Il sourit, se laissant aller sur le dossier de son siège, et passa une main fébrile dans ses cheveux, comme il le faisait si souvent lorsqu'il était préoccupé. Face à elle, tout lui revenait, des images confuses, des pensées, aussi. L'écho de ses colères, et tout ce qu'elle avait jeté d'agitation en son esprit, par le simple fait qu'elle existât, comme elle l'était.
Et elle n'avait pas changé. C'était une bonne chose, dans un sens, parce qu'il aurait été chagriné, sans doute, de la voir s'assagir et perdre de son piquant, mais sa raison lui disait tout autre. Une dame de cette envergure à la tête d'un comté était de nature à bouleverser bien des choses, et les circonstances se prêtaient mal aux rêveries qui s'attachaient à elle, dans le secret de son esprit.
–Et nous voici, reprit-il, d'un ton un rien plus las. Les choses les plus intéressantes sont encore à venir, je gage, si Sa Seigneurie Courage devient empereur. Non que je ne le souhaite point, non plus qu'aux autres ducs, mais enfin.
Guillaume s'interrompit. Il avait oublié combien les mots lui venaient aisément à la bouche, en sa présence. Sa franchise très brute était de nature à cela, et c'était une chose que sa nature indolente et peu portée sur la méfiance appréciait toujours. Pour autant, à présent, il ne pouvait vraiment y céder sans arrières pensés : non qu'il la tînt comme ennemie, mais la prudence était de mise. Méfie-toi, avait dit Courage, garde-toi d'elle. Elle était peut-être toujours la même, elle était peut-être la même louve sauvage qui avait l'honneur brut et primaire des gens de guerre, qui ne croyaient à d'autres serments que ceux que l'on fait par le fer et le sang, mais les circonstances, elles, avaient changé.

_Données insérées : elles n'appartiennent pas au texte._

Lemma peek_rep r q out st ring' v :
  ring_rep r q -> MessageRingPeek (Some r) out = (st, ring', v) ->
  st <> RingCorruptState /\ exists r', ring' = Some r' /\ ring_rep r' q /\
  (r' = r /\ st <> RingOk \/
   st = RingOk /\ receiver r = zero_receiver /\ same_queue r r' /\ producer r' = producer r /\
   exists s f q0 lease, q = (s, f) :: q0 /\ 1 <= lease /\
     receiver r' = MkReceiver s lease (Z.of_nat (length f)) 0 0 /\
     v = Some (MkPeekView s lease (Z.of_nat (length f)))).
Proof.
  intros H. unfold MessageRingPeek. destruct (output_preflight _ _ _ _) as [e|r0] eqn:Hp.
  { apply preflight_inl in Hp as [? ?]. intros [= <- <- _]. split; [done|]. eauto 6. }
  apply preflight_inr in Hp as [-> _]. rewrite (StateIsValid_rep _ _ H). cbn [negb].
  destruct (Z.eqb_spec (receive_sequence (receiver r)) 0) as [Hz|]; cbn [negb];
    [|intros [= <- <- _]; split; [done|]; eauto 6].
  apply (receiver_idle _ _ H) in Hz.
  destruct (Z.eqb_spec (queued_frames r) 0) as [|Hq]; [intros [= <- <- _]; split; [done|]; eauto 6|].
  destruct (Z.eqb_spec (receive_lease_exhausted r) 0) as [Hx|]; cbn [negb];
    [|intros [= <- <- _]; split; [done|]; eauto 6].
  destruct q as [|[s f] q0]; [by rewrite (rep_queued _ _ H) in Hq|].
  rewrite (ReadHeadRecord_rep _ _ _ _ H). cbn [head_sequence head_frame_size].
  intros [= <- <- <-]. split; [done|]. pose proof (rep_lease _ _ H) as Hl.
  eexists. split; [done|]. split.
  - apply set_receiver_rep.
    + destruct (Z.eqb_spec (next_receive_lease_id r) kU64Max); eauto with duet.
    + right. exists f, q0. simpl. destruct Hl. split_and!; try done; try lia; auto.
  - right. split_and!; try done.
    + destruct (_ =? kU64Max); by constructor.
    + by destruct (_ =? kU64Max).
    + exists s, f, q0, (next_receive_lease_id r). destruct Hl. split_and!; try done. lia.
Qed.
Lemma message_ring_never_corrupts_witness :
  Some RingCorruptState ∉ demo_statuses /\ StateIsValid (sys_ring demo_sys) = true /\
  exists q, sys_published demo_sys = sys_delivered demo_sys ++ q /\
    used_bytes (sys_ring demo_sys) = Z.of_nat (length (queue_bytes q)) /\
    used_bytes (sys_ring demo_sys) <= capacity_bytes (sys_ring demo_sys) /\
    rread (data (sys_ring demo_sys)) (hpos (sys_ring demo_sys)) (length (queue_bytes q)) =
      queue_bytes q.
Proof.
  apply (message_ring_never_corrupts (Some demo_blank) demo_store 7 demo_ring) with
    (actions := demo_actions).
  - vm_compute. reflexivity.
  - vm_compute. discriminate.
  - vm_compute. split; discriminate.
  - exact demo_run.
Defined.

Lemma message_ring_spans_are_stable_witness :
  receive_copy_id (receiver (sys_ring demo_sys)) = 2 /\
  span_copy_id (sys_spans demo_sys) = receive_copy_id (receiver (sys_ring demo_sys)) /\
  sys_published demo_sys !! length (sys_delivered demo_sys) =
    Some (receive_sequence (receiver (sys_ring demo_sys)),
          read_spans (sys_ring demo_sys) (sys_spans demo_sys)).
Proof.
  split; [vm_compute; reflexivity|].
  apply (message_ring_spans_are_stable (Some demo_blank) demo_store 7 demo_ring) with
    (actions := demo_actions) (sts := demo_statuses).
  - vm_compute. reflexivity.
  - vm_compute. discriminate.
  - vm_compute. split; discriminate.
  - exact demo_run.
  - vm_compute. discriminate.
Defined.

Lemma demo_ring_rep : ring_rep demo_ring [].
Proof.
  apply (initialize_ok (Some demo_blank) demo_store 100 7 demo_ring).
  - vm_compute. reflexivity.
  - vm_compute. reflexivity.
  - vm_compute. discriminate.
  - vm_compute. split; discriminate.
Qed.

Lemma demo_local r addr bytes :
  PointerRangeIsValid addr bytes = true ->
  RangesOverlap addr bytes (ring_self r) sizeof_MessageRing = false ->
  RangesOverlap addr bytes (storage r) (capacity_bytes r) = false -> local_ok r addr bytes.
Proof. by constructor. Qed.

Lemma message_ring_enqueue_decided_witness :
  admission demo_ring 32 = RingOk /\
  exists r', MessageRingEnqueue (Some demo_ring) (demo_frame 1) 32 no_rules 0 8192 12288 =
    (MkEnqueueResult RingOk 1 7 MsgOk PayOk, Some r') /\
    ring_rep r' [(7, buf_bytes (demo_frame 1))].
Proof.
  split; [vm_compute; reflexivity|].
  apply (message_ring_enqueue_decided demo_ring [] (demo_frame 1) no_rules 0 8192 12288).
  - exact demo_ring_rep.
  - vm_compute. reflexivity.
  - apply demo_local; vm_compute; reflexivity.
Defined.

Definition demo_one : MessageRing :=
  default demo_blank
    (MessageRingEnqueue (Some demo_ring) (demo_frame 1) 32 no_rules 0 8192 12288).2.

Lemma demo_one_rep : ring_rep demo_one [(7, buf_bytes (demo_frame 1))].
Proof.
  constructor; try (vm_compute; done); try (vm_compute; split; done).
  - apply Forall_singleton. vm_compute. split; discriminate.
  - intros [|i] e Hi; [|done]. injection Hi as <-. vm_compute. reflexivity.
  - vm_compute. split; [split; discriminate|by left].
  - vm_compute. split; [split; discriminate|by left].
  - vm_compute. split; [split; discriminate|by left].
  - vm_compute. split; [split; discriminate|by left].
  - by left.
  - by left.
Qed.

Il y trouva un chagrin très amer, qui se mêlait au secret délice qu'il avait à se complaire dans le trouble qu'elle provoquait par sa seule présence. En d'autres circonstances, il se serait plu à l'aimer, c'était certain. En d'autres circonstances, il aurait croisé le fer avec celui de ces yeux, il aurait goûté l'épine et le poison pour le seul plaisir du frisson de trouver un tempérament d'égale ampleur. Vingt, et même dix ans auparavant, il n'aurait pas hésité, au risque de s'attirer les foudres de son seigneur et ami : mais il n'était déjà plus le même, et le chevalier qui regardait sa dame avec une indéfinissable tristesse avait déjà trop aimé, trop souffert, trop risqué dans ces passions fugaces pour se permettre de tout mettre en péril à nouveau.
Fallait-il le dire ? Au fond, il était trop tard. Le regret que laissa cette pensée fut très doux, poignant comme un chant d'adieu, mais il sourit. La lumière en dedans, comme toujours, et la mélancolie tout entière dans cette expression qui flottait sous sa barbe et au fond des lacs de ses pupilles.
–L'Empire est sur le point de changer, reprit-il en élevant son verre, et me voilà tout pensif. Allons, ma dame, buvons à ce qui s'annonce, et puisse les dieux faire don de leur sagesse à ceux qui nous gouvernent.
Allez, Guillaume, avoue, tu l'aimes un peu, avait dit un jour l'un de ses compagnons, par plaisanterie autant que pour lui tirer les vers du nez. Le chevalier n'avait rien rétorqué, alors, il s'était contenté de rire, et de garder par-devers lui ses propres pensées, par défi.
À présent, il aurait pu y répondre. Hélas, il était trop tard. Quelle que fut la vérité, c'en était une qu'il fallait garder pour lui, enclose comme un secret.